ただの子供の家出なのだからそう騒ぎ立てるな、などと気休めを言ってやったが気が気でない様子であった。

まぁ、いなくなった子供と憔悴した主の両方を心配するはめになっているのだからコゼットの心労も相当なものなのであろう。


「あの……。リディア様が、ジゼル様にお願いがあるのだとか……。」

「お願い?」


坊やを探すのを手伝ってほしいとかそんな内容であろうか。

別に吝かではないが、王都の地理に疎く本人との接点も大してないのでどこを探せばよいのかなどは全く思いつかず力になれるかは疑問に思った。


しかし、そんな杞憂はいざ知らずコゼットから伝えられた『お願い事』の内容に目を丸くしたのだ。
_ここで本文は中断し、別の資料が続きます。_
(* ===== verification/Registry.v ===== *)
(** * The client alias registry (src/pkg/security/detector/registry.go)

    One subscriber appears under a UUID, a user name, an e-mail or an address
    depending on the core that reports it; the registry maps every alias to one
    primary identity. *)
From S2P Require Import Prelude GoStrings.
Open Scope Z_scope.

Module Registry.
Record ClientIdentity := mkIdentity {
  PrimaryID : string;
  UUIDs : list string;
  HysteriaUser : string;
  SourceIPs : list string;
  InboundTags : list string;
}.

Record ClientRegistry := mkRegistry {
  identities : gmap string ClientIdentity;
  aliasToID : gmap string string;
}.
Implicit Types (r : ClientRegistry).

Definition NewClientRegistry : ClientRegistry := mkRegistry ∅ ∅.

Definition contains (slice : list string) (val : string) : bool := existsb (String.eqb val) slice.

Definition push_new (l : list string) (x : string) : list string :=
  if contains l x then l else l ++ [x].

(** The key a registration is filed under; [None] is the nil result. *)
Definition primary_key (primaryID uuid hysteriaUser : string) : option string :=
  let c := clean_key primaryID in
  if c =s "" then
    if uuid <>s "" then Some (clean_key uuid)
    else if hysteriaUser <>s "" then Some (clean_key hysteriaUser)
    else None
  else Some c.

Definition RegisterClient r (primaryID uuid hysteriaUser sourceIP : string)
    : ClientRegistry * option ClientIdentity :=
  match primary_key primaryID uuid hysteriaUser with
  | None => (r, None)
  | Some k =>
      let id := default (mkIdentity k [] (TrimSpace hysteriaUser) [] []) (identities r !! k) in
      let al := <[k := k]> (aliasToID r) in
      let '(id, al) :=
        if uuid <>s "" then
          let u := clean_key uuid in
          (mkIdentity (PrimaryID id) (push_new (UUIDs id) u) (HysteriaUser id) (SourceIPs id)
             (InboundTags id), <[u := k]> al)
        else (id, al) in
      let '(id, al) :=
        if hysteriaUser <>s "" then
          let h := TrimSpace hysteriaUser in
          (mkIdentity (PrimaryID id) (UUIDs id) h (SourceIPs id) (InboundTags id),
           <[ToLower h := k]> al)
        else (id, al) in
      let '(id, al) :=
        if sourceIP <>s "" then
          let ip := TrimSpace sourceIP in
          (mkIdentity (PrimaryID id) (UUIDs id) (HysteriaUser id) (push_new (SourceIPs id) ip)
             (InboundTags id), <[ip := k]> al)
        else (id, al) in
      (mkRegistry (<[k := id]> (identities r)) al, Some id)
  end.

Definition ResolvePrimaryID r (identifier : string) : string :=
  let clean := clean_key identifier in default clean (aliasToID r !! clean).

Definition GetAllAliases r (primaryID : string) : list string :=
  let clean := clean_key primaryID in
  match identities r !! clean with
  | None => [clean]
  | Some id =>
      [PrimaryID id] ++ UUIDs id ++
      (if (HysteriaUser id <>s "") && (HysteriaUser id <>s PrimaryID id) then [HysteriaUser id] else []) ++
      SourceIPs id
  end.

(** ** The registry is consistent *)

(** Every alias leads to a registered identity, filed under its own name, which
    resolves to itself; lists of aliases hold no duplicates. *)
Definition consistent r : Prop :=
  (forall a k, aliasToID r !! a = Some k -> is_Some (identities r !! k)) /\
  (forall k id, identities r !! k = Some id ->
     PrimaryID id = k /\ is_Some (aliasToID r !! k) /\ NoDup (UUIDs id) /\ NoDup (SourceIPs id)).

Lemma contains_spec l x : contains l x = true <-> x ∈ l.
Proof.
  unfold contains. rewrite existsb_exists. setoid_rewrite String.eqb_eq.
  setoid_rewrite <- list_elem_of_In. naive_solver.
Qed.

Lemma NoDup_push_new l x : NoDup l -> NoDup (push_new l x).
Proof.
  intros Hl. unfold push_new. destruct (contains l x) eqn:E; [done|].
  apply NoDup_app. split; [done|]. split; [|apply NoDup_singleton].
  intros y Hy ->%list_elem_of_singleton. apply contains_spec in Hy. congruence.
Qed.

(** The aliases a registration writes. *)
Definition written (uuid hysteriaUser sourceIP a k : string) : Prop :=
  a = k \/ (uuid <> ""%string /\ a = clean_key uuid) \/
  (hysteriaUser <> ""%string /\ a = clean_key hysteriaUser) \/
  (sourceIP <> ""%string /\ a = TrimSpace sourceIP).

Lemma register_alias r p u h ip k : primary_key p u h = Some k ->
  forall a v, aliasToID (RegisterClient r p u h ip).1 !! a = Some v <->
    (written u h ip a k /\ v = k) \/ (~ written u h ip a k /\ aliasToID r !! a = Some v).
Proof.
  intros Hk a v. unfold RegisterClient, written. rewrite Hk.
  destruct (String.eqb_spec u ""), (String.eqb_spec h ""), (String.eqb_spec ip "");
    cbn; fold (clean_key h); rewrite ?lookup_insert; repeat case_decide;
    intuition congruence.
Qed.

Lemma register_identity r p u h ip k : primary_key p u h = Some k ->
  exists id, (RegisterClient r p u h ip).2 = Some id /\
    identities (RegisterClient r p u h ip).1 = <[k := id]> (identities r) /\
    PrimaryID id = PrimaryID (default (mkIdentity k [] (TrimSpace h) [] []) (identities r !! k)) /\
    (u <> ""%string -> clean_key u ∈ UUIDs id) /\ (ip <> ""%string -> TrimSpace ip ∈ SourceIPs id) /\
    (NoDup (UUIDs (default (mkIdentity k [] (TrimSpace h) [] []) (identities r !! k))) -> NoDup (UUIDs id)) /\
    (NoDup (SourceIPs (default (mkIdentity k [] (TrimSpace h) [] []) (identities r !! k))) ->
       NoDup (SourceIPs id)).
Proof.
  intros Hk. unfold RegisterClient. rewrite Hk.
  set (id0 := default _ _). clearbody id0.
  assert (Hin : forall l x, x ∈ push_new l x).
  { intros l x. unfold push_new. destruct (contains l x) eqn:E; [by apply contains_spec|].
    apply elem_of_app. right. by left. }
  destruct (String.eqb_spec u ""), (String.eqb_spec h ""), (String.eqb_spec ip ""); cbn;
    eexists; repeat split; cbn; auto using NoDup_push_new; congruence.
Qed.

Lemma consistent_register r p u h ip : consistent r -> consistent (RegisterClient r p u h ip).1.
Proof.
  intros [Ha Hi]. destruct (primary_key p u h) as [k|] eqn:Hk.
  2: { unfold RegisterClient. by rewrite Hk. }
  destruct (register_identity r p u h ip k Hk) as (id & _ & Ei & Hp & _ & _ & Hn1 & Hn2).
  pose proof (register_alias r p u h ip k Hk) as Hal. split.
  - intros a v Hav. rewrite Ei. apply Hal in Hav as [[_ ->]|[_ Hav]].
    + rewrite lookup_insert_eq. eauto.
    + destruct (decide (k = v)) as [<-|]; [rewrite lookup_insert_eq; eauto|].
      rewrite lookup_insert_ne by done. by eapply Ha.
  - assert (Hself : is_Some (aliasToID (RegisterClient r p u h ip).1 !! k)).
    { exists k. apply Hal. left. by split; [left|]. }
    intros j id'. rewrite Ei. destruct (decide (k = j)) as [<-|Hne].
    + rewrite lookup_insert_eq. intros [= <-]. split; [|split; [done|]].
      * rewrite Hp. destruct (identities r !! k) as [id1|] eqn:E; [by apply Hi in E as (? & _) | done].
      * destruct (identities r !! k) as [id1|] eqn:E; cbn in *.
        -- apply Hi in E as (_ & _ & ? & ?). auto.
        -- split; [apply Hn1 | apply Hn2]; constructor.
    + rewrite lookup_insert_ne by done. intros Hj. apply Hi in Hj as (Hpj & [v Hv] & Hu & Hs).
      split; [done|]. split; [|done].
      destruct (decide (aliasToID (RegisterClient r p u h ip).1 !! j = None)) as [En|En].
      * exfalso. assert (Hw : ~ written u h ip j k).
        { intros Hw. assert (aliasToID (RegisterClient r p u h ip).1 !! j = Some k)
            by (apply Hal; auto). congruence. }
        assert (aliasToID (RegisterClient r p u h ip).1 !! j = Some v) by (apply Hal; auto). congruence.
      * by apply not_eq_None_Some.
Qed.

Inductive registered : ClientRegistry -> Prop :=
  | registered_new : registered NewClientRegistry
  | registered_step r p u h ip : registered r -> registered (RegisterClient r p u h ip).1.

Lemma registered_consistent r : registered r -> consistent r.
Proof.
  induction 1; [|by apply consistent_register]. split; intros ? ? E; cbn in E; by rewrite lookup_empty in E.
Qed.

(** After a registration every identifier of it, however spelled, resolves
    to one registered identity that lists it: the primary name, the UUID and the
    Hysteria user always, the source address when it is written in lower case;
    and the registry stays consistent, so the identity resolves to itself. *)
Theorem register_resolves r p u h ip k :
  registered r -> primary_key p u h = Some k ->
  let r' := (RegisterClient r p u h ip).1 in
  consistent r' /\
  exists id, identities r' !! k = Some id /\ PrimaryID id = k /\ ResolvePrimaryID r' k = k /\
    (u <> ""%string -> clean_key u ∈ UUIDs id /\ ResolvePrimaryID r' u = k) /\
    (h <> ""%string -> ResolvePrimaryID r' h = k) /\
    (ip <> ""%string -> ToLower ip = ip -> TrimSpace ip ∈ SourceIPs id /\ ResolvePrimaryID r' ip = k).
Proof.
  intros Hr Hk r'. apply registered_consistent in Hr.
  pose proof (consistent_register r p u h ip Hr) as Hc. split; [done|].
  destruct (register_identity r p u h ip k Hk) as (id & _ & Ei & Hp & Hu & Hip & _).
  pose proof (register_alias r p u h ip k Hk) as Hal. fold r' in Hal, Ei.
  assert (Hkk : identities r' !! k = Some id) by (by rewrite Ei, lookup_insert_eq).
  assert (Hclean : clean_key k = k).
  { unfold primary_key in Hk. destruct (_ =s _); [destruct (_ <>s _); [|destruct (_ <>s _)]|];
      simplify_eq; by rewrite clean_key_idemp. }
  assert (Hres : forall s, written u h ip (clean_key s) k -> ResolvePrimaryID r' s = k).
  { intros s Hs. unfold ResolvePrimaryID.
    assert (aliasToID r' !! clean_key s = Some k) as -> by (apply Hal; auto). done. }
  exists id. split; [done|]. split; [by apply Hc in Hkk as (? & _)|].
  split; [apply Hres; rewrite Hclean; by left|].
  split; [intros Hne; split; [auto|]; apply Hres; right; by left|].
  split; [intros Hne; apply Hres; right; right; by left|].
  intros Hne Hl. split; [auto|]. apply Hres. right. right. right. split; [done|].
  unfold clean_key. by rewrite <- TrimFunc_lower, Hl.
Qed.

Lemma register_resolves_witness :
  let r := (RegisterClient NewClientRegistry "Alice@Example.org" "" "" "").1 in
  ResolvePrimaryID (RegisterClient r "alice@example.org" " UUID-1 " "Alice_Hy" "203.0.113.7").1 "ALICE_HY"
    = "alice@example.org"%string.
Proof.
  cbv zeta. set (r := (RegisterClient NewClientRegistry "Alice@Example.org" "" "" "").1).
  assert (Hr : registered r) by (apply registered_step, registered_new).
  assert (Hk : primary_key "alice@example.org" " UUID-1 " "Alice_Hy" = Some "alice@example.org"%string)
    by (vm_compute; reflexivity).
  destruct (register_resolves r _ _ _ "203.0.113.7" _ Hr Hk) as (_ & id & _ & _ & _ & _ & Hh & _).
  rewrite <- Hh by discriminate. vm_compute. reflexivity.
Defined.

(** An address registered in upper case is listed but does not resolve: the alias
    is stored as written and looked up in lower case. *)
Lemma upper_case_address_lost :
  let r := (RegisterClient NewClientRegistry "alice" "" "" "2001:DB8::1").1 in
  GetAllAliases r "alice" = ["alice"; "2001:DB8::1"]%string /\
  ResolvePrimaryID r "2001:DB8::1" = "2001:db8::1"%string.
Proof. vm_compute. done. Qed.
End Registry.
Lemma unescape_plain mode f a t : lenient mode = true -> Ascii.eqb a "%" = false ->
  unescape mode (S f) (String a t) =
  option_map (String (match mode with EncodeQuery => if Ascii.eqb a "+" then " "%char else a | _ => a end)) (unescape mode f t).
Proof.
  intros Hm Ha. apply Ascii.eqb_neq in Ha. cbn [unescape].
  destruct mode; try done; destruct a as [[] [] [] [] [] [] [] []]; try reflexivity; by destruct Ha.
Qed.

Section Unescape.
Context (mode : escape_mode) (keep : ascii -> bool) (space : string).
Context (Hmode : lenient mode = true).
Context (Hkeep : forall a, keep a = true -> Ascii.eqb a "%" = false /\ (mode = EncodeQuery -> Ascii.eqb a "+" = false)).

Lemma unescape_escape f s :
  (str_exists (fun a => Ascii.eqb a " ") s = false \/
   forall f t, unescape mode (S f) (space ^^ t) = option_map (String " ") (unescape mode f t)) ->
  (String.length s <= f)%nat -> unescape mode f (escape keep space s) = Some s.
Proof.
  revert f. induction s as [|a s IH]; intros f Hs Hf; [by destruct f|].
  destruct f as [|f]; [cbn in Hf; lia|]. cbn [escape String.length] in *.
  assert (IH' : unescape mode f (escape keep space s) = Some s).
  { apply IH; [|lia]. destruct Hs as [Hs|Hs]; [left|by right]. cbn [str_exists] in Hs. by apply orb_false_iff in Hs as [_ ?]. }
  unfold escape_byte. destruct (keep a) eqn:E.
  - destruct (Hkeep a E) as [Hp Hq]. cbn [String.append]. rewrite unescape_plain, IH' by done.
    destruct mode; try done. by rewrite Hq.
  - destruct (Ascii.eqb_spec a " ") as [->|Hne].
    + destruct Hs as [Hs|Hs]; [done|]. by rewrite Hs, IH'.
    + by rewrite unescape_percent, IH'.
Qed.
End Unescape.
「クルトをオルセラで養子として温かく迎えてやってはくれないか? と。」

「はぁ?」


「……。」


あまりに頓珍漢な願い事とやらに気の抜けた返答をしてしまった。

ただその内容を聞けば、なんとなくではあるがリディアと坊やの間に何があったのかは察することができた。


「本当にバカな子ね。」


思わず苦笑いが出たのだ。

『ヴェスタリアの黄金』と呼ばれた過去はもう影も形もない。随分子供っぽくなったものだ。


私は送られた相手に読まれることのなかった継ぎ接ぎだらけの手紙を置いて部屋を出た。

本当に仕方のない女であると呆れかえって物も言えぬが、自分の過去を振り返ってもみれば随分くだらない意地を張っていたことが思い起こされる。


だから、せめてこの親心のこもった手紙が届くよう手伝うくらいはしてやろうとは思ったのだ。